SUPPLIED RECORDS START
(* ===== verification/UserMem.v ===== *)
(** * Memory of user programs

    The system calls and the loader on an address space that is in order
    ([space_ok]): what they hand out is the caller's alone, zeroed or filled
    from the file, mapped where the arena says, and what is given back is
    given back whole. *)

From S2P Require Import Prelude LList Pfndb Buddy BuddyInv BuddySpec PageAlloc Spalloc SpallocSpec RBTree RBTreeRep RBTreeClaims VMem VMemRep VMemSpec VMemClaims PagingArch Paging PagingRep PagingPmm PagingSpec PagingMap PagingClaims AddressSpace UserPages UserSpace.
#[local] Open Scope Z_scope.

Section UserMem.
Context {cfg : kconfig} {cfg_ok : kconfig_ok cfg} {A : PagingArch} {L : PagingLaws A} {PL : ProtLaws A}.
Context (mmu_config : Z) (own : Z -> bool) {G : PagingRep.geometry mmu_config}.
Context (R : regions) (R_phys : forall b m, (b, m) ∈ R -> b + bsize m <= 2 ^ 52).
Context (utop : Z) (utop_own : forall va, 0 <= va < utop -> owned mmu_config own va) (utop_64 : utop < 2 ^ 64).
(** The boot loader places the direct map on a page boundary. *)
Context (hhdm_aligned : (PAGE_SIZE | hhdm_offset)).
Abbreviation user_ok := (user_ok mmu_config own R utop).
Abbreviation outside := (outside R).
Implicit Types (k : kernel) (B : blocks) (P : table_map) (F : frame_map) (O : gset Z) (sp : address_space) (Ls : list entry).

Lemma done_nofault {T} (r : res T) Q : done_or_oom R r Q -> nofault r Q.
Proof using Type. by destruct r. Qed.

(** ** Bytes of frames *)
Lemma zero_ram_in m p a : a ∈ page_bytes p -> zero_ram m p !! a = Some 0.
Proof using Type.
  unfold zero_ram. induction (page_bytes p) as [|b l IH]; [by intros ?%not_elem_of_nil|].
  intros [->|Ha]%elem_of_cons; cbn; [apply lookup_insert_eq|]. destruct (decide (a = b)) as [->|]; [apply lookup_insert_eq|].
  rewrite lookup_insert_ne by done. auto.
Qed.

Lemma zero_ram_out m p a : a ∉ page_bytes p -> zero_ram m p !! a = m !! a.
Proof using Type.
  unfold zero_ram. induction (page_bytes p) as [|b l IH]; [done|]. intros [Hne Ha]%not_elem_of_cons. cbn. rewrite lookup_insert_ne by done. auto.
Qed.

(** ** New pages in a row *)

(** [F'] maps the [n] pages from [lo] on, with [prot], to frames nobody else
    had; the rest of it is [F], and only the bytes of these frames change. *)
Record pages_added k B (M : Z -> Prop) F k' F' (lo n prot : Z) : Prop := {
  pa_sub : F ⊆ F';
  pa_new : forall j, 0 <= j < n -> exists p, F' !! (lo + j * PAGE_SIZE) = Some (p, prot) /\ forall q, in_use R B q -> ~ M q -> q <> p;
  pa_only : forall a f, F' !! a = Some f -> F !! a = Some f \/ exists j, 0 <= j < n /\ a = lo + j * PAGE_SIZE;
  pa_bytes : forall a, (forall j p, 0 <= j < n -> F' !! (lo + j * PAGE_SIZE) = Some (p, prot) -> a ∉ page_bytes p) -> k_ram k' !! a = k_ram k !! a;
}.

Lemma pages_none k B M F lo prot : pages_added k B M F k F lo 0 prot.
Proof using Type. split; [done|lia|auto|done]. Qed.

(** One page more, in front. *)
Lemma pages_cons k B M k1 B1 M1 k2 F F2 lo n prot p :
  outside k B M k1 B1 M1 -> ~ in_use R B p -> F !! lo = None -> (forall a, a ∉ page_bytes p -> k_ram k1 !! a = k_ram k !! a) -> 0 <= n ->
  pages_added k1 B1 M1 (<[lo := (p, prot)]> F) k2 F2 (lo + PAGE_SIZE) n prot -> pages_added k B M F k2 F2 lo (n + 1) prot.
Proof using All.
  intros [Out _] Hp Hlo Hr Hn [S1 S2 S3 S4]. assert (F2 !! lo = Some (p, prot)) as Hl by (eapply lookup_weaken; [apply lookup_insert_eq|exact S1]).
  assert (forall j, 0 <= j < n + 1 -> j = 0 \/ 0 <= j - 1 < n /\ lo + j * PAGE_SIZE = lo + PAGE_SIZE + (j - 1) * PAGE_SIZE) as Hj by lia. split.
  - etransitivity; [by apply insert_subseteq|done].
  - intros j [->|[Hj1 ->]]%Hj; [exists p; rewrite Z.mul_0_l, Z.add_0_r; split; [done|]; by intros q Hq _ -> |].
    destruct (S2 _ Hj1) as (p' & Hp' & Hn'). exists p'. split; [done|]. intros q Hq Hm. destruct (Out q Hq Hm) as (Hq1 & Hm1 & _). by apply Hn'.
  - intros a f Ha. destruct (S3 a f Ha) as [Hi|(j & Hj' & ->)].
    + apply lookup_insert_Some in Hi as [[<- _]|[_ ?]]; [right; exists 0; split; lia|by left].
    + right. exists (j + 1). split; [lia|]. lia.
  - intros a Ha. rewrite S4, Hr.
    + done.
    + apply (Ha 0); [lia|]. by rewrite Z.mul_0_l, Z.add_0_r.
    + intros j p' Hj' Hp'. apply (Ha (j + 1)); [lia|]. by replace (lo + (j + 1) * PAGE_SIZE) with (lo + PAGE_SIZE + j * PAGE_SIZE) by lia.
Qed.

(** A frame from the allocator, mapped at [va]. *)
Lemma new_page k root B P F O va attr {T} (rest : Z -> kernel -> res T) Q :
  user_ok k root B P F F O -> F !! va = None -> (PAGE_SIZE | va) -> 0 <= va -> va + PAGE_SIZE <= utop -> PAGE_LEAF_LEVEL attr = 1 ->
  (forall p k' B' P', let F' := <[va := (p, prot_norm mmu_config attr)]> F in
     user_ok k' root B' P' F' F' O -> outside k B (mine P F O) k' B' (mine P' F' O) -> ~ in_use R B p -> B' !! p = Some (0, BAlloc) ->
     k_ram k' = zero_ram (k_ram k) p -> done_or_oom R (rest p k') Q) ->
  done_or_oom R ('(p, k) ← alloc_user_page k; k ← map_user_page mmu_config k root va p attr; rest p k) Q.
Proof using All.
  intros U Hva Hd H0 Hu Hl H. eapply done_bind; [by apply (user_alloc mmu_config own R R_phys utop utop_own utop_64 k root B P F F O)|].
  intros [p k1] (B1 & U1 & Hp & Hnu & O1 & Er & _). eapply done_bind.
  { apply (user_map mmu_config own R R_phys utop utop_own utop_64 k1 root B1 P F F O va p attr U1 Hva Hd H0 Hu Hl Hp).
    intros Hm. apply Hnu. by eapply (mine_in_use mmu_config own R R_phys utop utop_own utop_64). }
  intros k2 (B2 & P2 & U2 & O2 & Er2). apply (H p k2 B2 P2); [done|by eapply outside_trans|done| |congruence].
  by eapply (u_frame _ _ _ _ _ _ _ _ _ _ _ U2), lookup_insert_eq.
Qed.

(** ** syscall_anon_alloc *)
Definition URW : Z := prot_norm mmu_config PAGE_URW.

(** Zeroed frames at every page of a range. *)
Definition zeroed k F (lo n : Z) : Prop :=
  forall j p prot x, 0 <= j < n -> F !! (lo + j * PAGE_SIZE) = Some (p, prot) -> 0 <= x < PAGE_SIZE -> k_ram k !! (TO_HHDM p + x) = Some 0.

Lemma page_bytes_in p x : 0 <= x < PAGE_SIZE -> TO_HHDM p + x ∈ page_bytes p.
Proof using Type. intros Hx. apply elem_of_seqZ. lia. Qed.

Lemma bytes_apart st B p q x :
  buddy_inv R st B -> settled B -> B !! p = Some (0, BAlloc) -> B !! q = Some (0, BAlloc) -> p <> q -> 0 <= x < PAGE_SIZE -> TO_HHDM p + x ∉ page_bytes q.
Proof using All.
  intros I HS Hp Hq Hne Hx. assert (forall r, B !! r = Some (0, BAlloc) -> page_ok r) as Hok.
  { intros r Hr. apply (buddy_pages_page st {[r]}); [|set_solver]. exists R, B. split; [done|]. split; [done|]. by intros ? ->%elem_of_singleton. }
  rewrite (proj1 (hdr_to_hhdm p (Hok p Hp))). unfold page_bytes. rewrite (proj1 (hdr_to_hhdm q (Hok q Hq))), elem_of_seqZ. unfold hdr_of.
  destruct (page_apart p q (Hok p Hp) (Hok q Hq) Hne); lia.
Qed.

Lemma frame_bytes_apart k root B P F F0 O a a' p p' prot prot' x :
  user_ok k root B P F F0 O -> F0 !! a = Some (p, prot) -> F0 !! a' = Some (p', prot') -> a <> a' -> 0 <= x < PAGE_SIZE -> TO_HHDM p + x ∉ page_bytes p'.
Proof using All.
  intros U Ha Ha' Hne Hx. destruct (u_table _ _ _ _ _ _ _ _ _ _ _ U) as [I _].
  apply (bytes_apart (k_pmm k) B); [apply I|apply I|by eapply (u_frame _ _ _ _ _ _ _ _ _ _ _ U)|by eapply (u_frame _ _ _ _ _ _ _ _ _ _ _ U)| |done].
  intros ->. apply Hne. by eapply (u_inj _ _ _ _ _ _ _ _ _ _ _ U).
Qed.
SUPPLIED RECORDS END
* EXERCISE DIRECTIONS
Using the records above, pull out each line where the word "BAlloc" occurs.

* EXERCISE ANSWER
     user_ok k' root B' P' F' F' O -> outside k B (mine P F O) k' B' (mine P' F' O) -> ~ in_use R B p -> B' !! p = Some (0, BAlloc) ->
  buddy_inv R st B -> settled B -> B !! p = Some (0, BAlloc) -> B !! q = Some (0, BAlloc) -> p <> q -> 0 <= x < PAGE_SIZE -> TO_HHDM p + x ∉ page_bytes q.
  intros I HS Hp Hq Hne Hx. assert (forall r, B !! r = Some (0, BAlloc) -> page_ok r) as Hok.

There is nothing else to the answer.